Procédure devant la cour :
Par une requête, enregistrée le 7 décembre 2018, la SARL New Good Foods, représentée par Me Leblic, avocat, demande à la cour :
1° d'annuler le jugement attaqué ;
2° de prononcer la décharge des impositions en litige ;
3° de mettre à la charge de l'Etat une somme de 8 000 euros au titre de l'article L. 761-1 du code de justice administrative.
Elle soutient que :
- la proposition de rectification du 30 juin 2015 est insuffisamment motivée, dès lors que le vérificateur a déterminé un prix de vente moyen selon des critères non vérifiables, en excluant certains prix qu'il a considérés comme aberrants et sans préciser les raisons pour lesquelles il a écarté la table des prix de vente unitaire produite par la société ;
- la méthode de reconstitution du chiffre d'affaires retenue par le vérificateur est radicalement viciée, dès lors que l'identification et le suivi des produits de l'achat à la revente n'est pas possible, les données du logiciel qui édite les factures de vente sont aberrantes, les données utilisées pour la reconstitution de recettes proviennent d'une sélection aléatoire et reposent sur des traitements subjectifs, et que le vérificateur ne tient pas compte des pertes alors même qu'il s'agit pour l'essentiel de denrées alimentaires périssables ;
- une méthode alternative de reconstitution de recettes pourrait être utilisée, qui s'appuierait sur l'addition des sommes portées au crédit de ses deux comptes bancaires, données objectives et non contestables ; en tout état de cause, l'administration n'établit pas que des recettes n'auraient pas été comptabilisées sur les deux comptes bancaires de la société ;
- à titre subsidiaire, si la méthode reconstitution de recettes proposé par l'administration devait être validée, elle devrait faire l'objet d'un correctif, par l'application d'un taux de perte de 10 % correspondant aux pertes pour denrées périssables ;
- les pénalités pour manquement délibéré ne sont pas fondées, dès lors que la reconstitution des résultats proposée par la requérante aboutit à des résultats très proches de ceux initialement déclarés.
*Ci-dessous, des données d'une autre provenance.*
(** C36. The allocator keeps the heap: its free blocks and the blocks in use are
    disjoint and together the whole heap, the free list is circular and sorted
    by address, and no two free blocks touch.  From such a heap, and from memory
    in which [malloc] has not run yet:
    - asked for up to [2 ^ 31 - 16] bytes, [malloc] returns a block with room for
      them that overlaps no block in use, or 0 when the kernel refuses more
      memory;
    - asked for more, up to [2 ^ 32 - 8], it calls [sbrk] with a number that is
      not positive: 0 when the kernel refuses, else it writes its header beyond
      the end of the memory and faults; it never returns a block;
    - asked for [2 ^ 32 - 7] or more, its size wraps around and it returns a block
      without any room;
    - [free] of a block in use gives it back;
    and neither changes a byte of the user. *)
Theorem malloc_free_keep_heap (base hs : Z) (growproc : bytes → Z → option bytes) U s :
  grow_law growproc → shrink_law growproc → heap_ok base hs U s →
  (∀ nbytes, (0 ≤ nbytes ≤ 2 ^ 31 - 16 ∨ 2 ^ 32 - 7 ≤ nbytes < 2 ^ 32) → ∃ r s', malloc base growproc nbytes s = Ok (r, s') ∧
     keeps_bytes base hs U (heap s) (heap s') ∧
     if r =? 0 then heap_ok base hs U s' ∧ growproc (heap s') (HDR * Z.max 4096 (units nbytes)) = None
     else ∃ n, heap_ok base hs ((r - HDR, n) :: U) s' ∧
          (if bool_decide (nbytes < 2 ^ 31) then nbytes ≤ bend (r - HDR, n) - r < nbytes + HDR else bend (r - HDR, n) = r)) ∧
  (∀ nbytes, 2 ^ 31 - 16 < nbytes < 2 ^ 32 - 7 → asked (units nbytes) ≤ 0 ∧ ∃ s',
     keeps_bytes base hs U (heap s) (heap s') ∧ heap_ok base hs U s' ∧
     malloc base growproc nbytes s =
       match growproc (heap s') (asked (units nbytes)) with None => Ok (0, s') | Some _ => Fault end) ∧
  (∀ p n U', U ≡ₚ (p - HDR, n) :: U' → ∃ s', free p s = Ok (tt, s') ∧
     keeps_bytes base hs U' (heap s) (heap s') ∧ heap_ok base hs U' s').
Proof.
  intros Hg Hsl Hok. split; [|split].
  - intros nbytes Hn. assert (1 ≤ units nbytes ∧ HDR * units nbytes < 2 ^ 31 ∧
      if bool_decide (nbytes < 2 ^ 31) then nbytes ≤ HDR * (units nbytes - 1) < nbytes + HDR else units nbytes = 1) as (Hk & Hk2 & Hsz).
    { unfold units, HDR in *. case_bool_decide.
      - rewrite (u32_id (nbytes + 8 - 1)) by lia. pose proof (Z.div_mod (nbytes + 8 - 1) 8 ltac:(lia)). pose proof (Z.mod_pos_bound (nbytes + 8 - 1) 8 ltac:(lia)).
        rewrite u32_id by lia. lia.
      - replace (u32 (nbytes + 8 - 1)) with (nbytes + 7 - 2 ^ 32) by (unfold u32; rewrite <- (Z_mod_plus_full _ (-1)), Z.mod_small; lia).
        rewrite Z.div_small by lia. split; [done|]. split; [done|reflexivity]. }
    destruct (wp_ok (malloc base growproc nbytes) (allocated base hs growproc U (units nbytes) s) s) as (r & s' & E & Hkeep & Hres).
    { by eapply wp_malloc. }
    exists r, s'. split; [exact E|]. split; [exact Hkeep|]. destruct (r =? 0).
    + destruct Hres as (Hu & HB & Hnone). split; [split; [done|by right]|]. unfold more_units in Hnone.
      destruct (Z.ltb_spec (units nbytes) 4096); [by rewrite Z.max_l by lia|by rewrite Z.max_r by lia].
    + destruct Hres as (B & Hu & HB). exists (units nbytes). split; [split; [done|right; by exists B]|]. unfold bend. cbn [fst snd].
      case_bool_decide; unfold HDR in *; lia.
  - intros nbytes Hn. assert (2 ^ 28 ≤ units nbytes ≤ 2 ^ 29) as Hk.
    { unfold units, HDR. rewrite (u32_id (nbytes + 8 - 1)) by lia. pose proof (Z.div_mod (nbytes + 8 - 1) 8 ltac:(lia)).
      pose proof (Z.mod_pos_bound (nbytes + 8 - 1) 8 ltac:(lia)). rewrite u32_id; lia. }
    split; [by apply asked_neg|]. destruct (malloc_huge base hs growproc U s nbytes Hsl Hok Hk) as (s' & H). by exists s'.
  - intros p n U' HU. destruct Hok as [Hu [(_ & -> & _)|(B & HB)]]; [by apply Permutation_nil_cons in HU|].
    apply (used_ok_perm _ _ _ _ _ HU) in Hu. apply (free_ok_perm _ _ _ _ _ _ HU) in HB.
    destruct (wp_ok (free p) (λ _ s', keeps_bytes base hs U' (heap s) (heap s') ∧ heap_ok base hs U' s') s) as ([] & s' & E & H).
    { replace p with (p - HDR + HDR) at 1 by lia. eapply wp_free; [exact Hu|exact HB|]. intros B' s' H1 H2 _ H3 _ _. split; [done|]. split; [done|right; by exists B']. }
    by exists s'.
Qed.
Vu les autres pièces du dossier ;
Vu :
- le code général des impôts et le livre des procédures fiscales ;
- le décret n° 2020-1404 du 18 novembre 2020 ;
- le code de justice administrative.
Les parties ont été régulièrement averties du jour de l'audience.
Ont été entendus au cours de l'audience publique :
- le rapport de Mme A...,
- et les conclusions de M. Met, rapporteur public.
Considérant ce qui suit :
1. La société à responsabilité limitée (SARL) New Good Foods, qui a pour activité le négoce et l'import-export de tous produits alimentaires et de boissons sans alcool ainsi que la vente aux particuliers, a fait l'objet d'une vérification de comptabilité au titre de la période comprise entre le 1er août 2012 et le 31 décembre 2013, étendue au 30 avril 2014 en matière de taxe sur la valeur ajoutée. A l'issue de ce contrôle, des rehaussements d'impôt sur les sociétés et des rappels de taxe sur la valeur ajoutée, assortis des intérêts de retard et des majorations prévues par les articles 1727, 1728 et 1729 du code général des impôts, lui ont été notifiés au titre des années 2012 et 2013. Par ailleurs, dans le cadre de son droit de reprise, le service vérificateur a examiné la situation fiscale de la requérante au titre des années 2014 et 2015 et lui a notifié des redressements en matière d'impôt sur les sociétés, assortis des intérêts de retard et des majorations prévues par les articles 1727 et 1728 du code général des impôts, au titre de ces deux années. La SARL New Good Foods relève régulièrement appel du jugement du 12 novembre 2018, par lequel le tribunal administratif de Montreuil a rejeté ses demandes tendant à la décharge des cotisations supplémentaires d'impôt sur les sociétés, des rappels de taxe sur la valeur ajoutée et des pénalités et intérêts de retard mis à sa charge.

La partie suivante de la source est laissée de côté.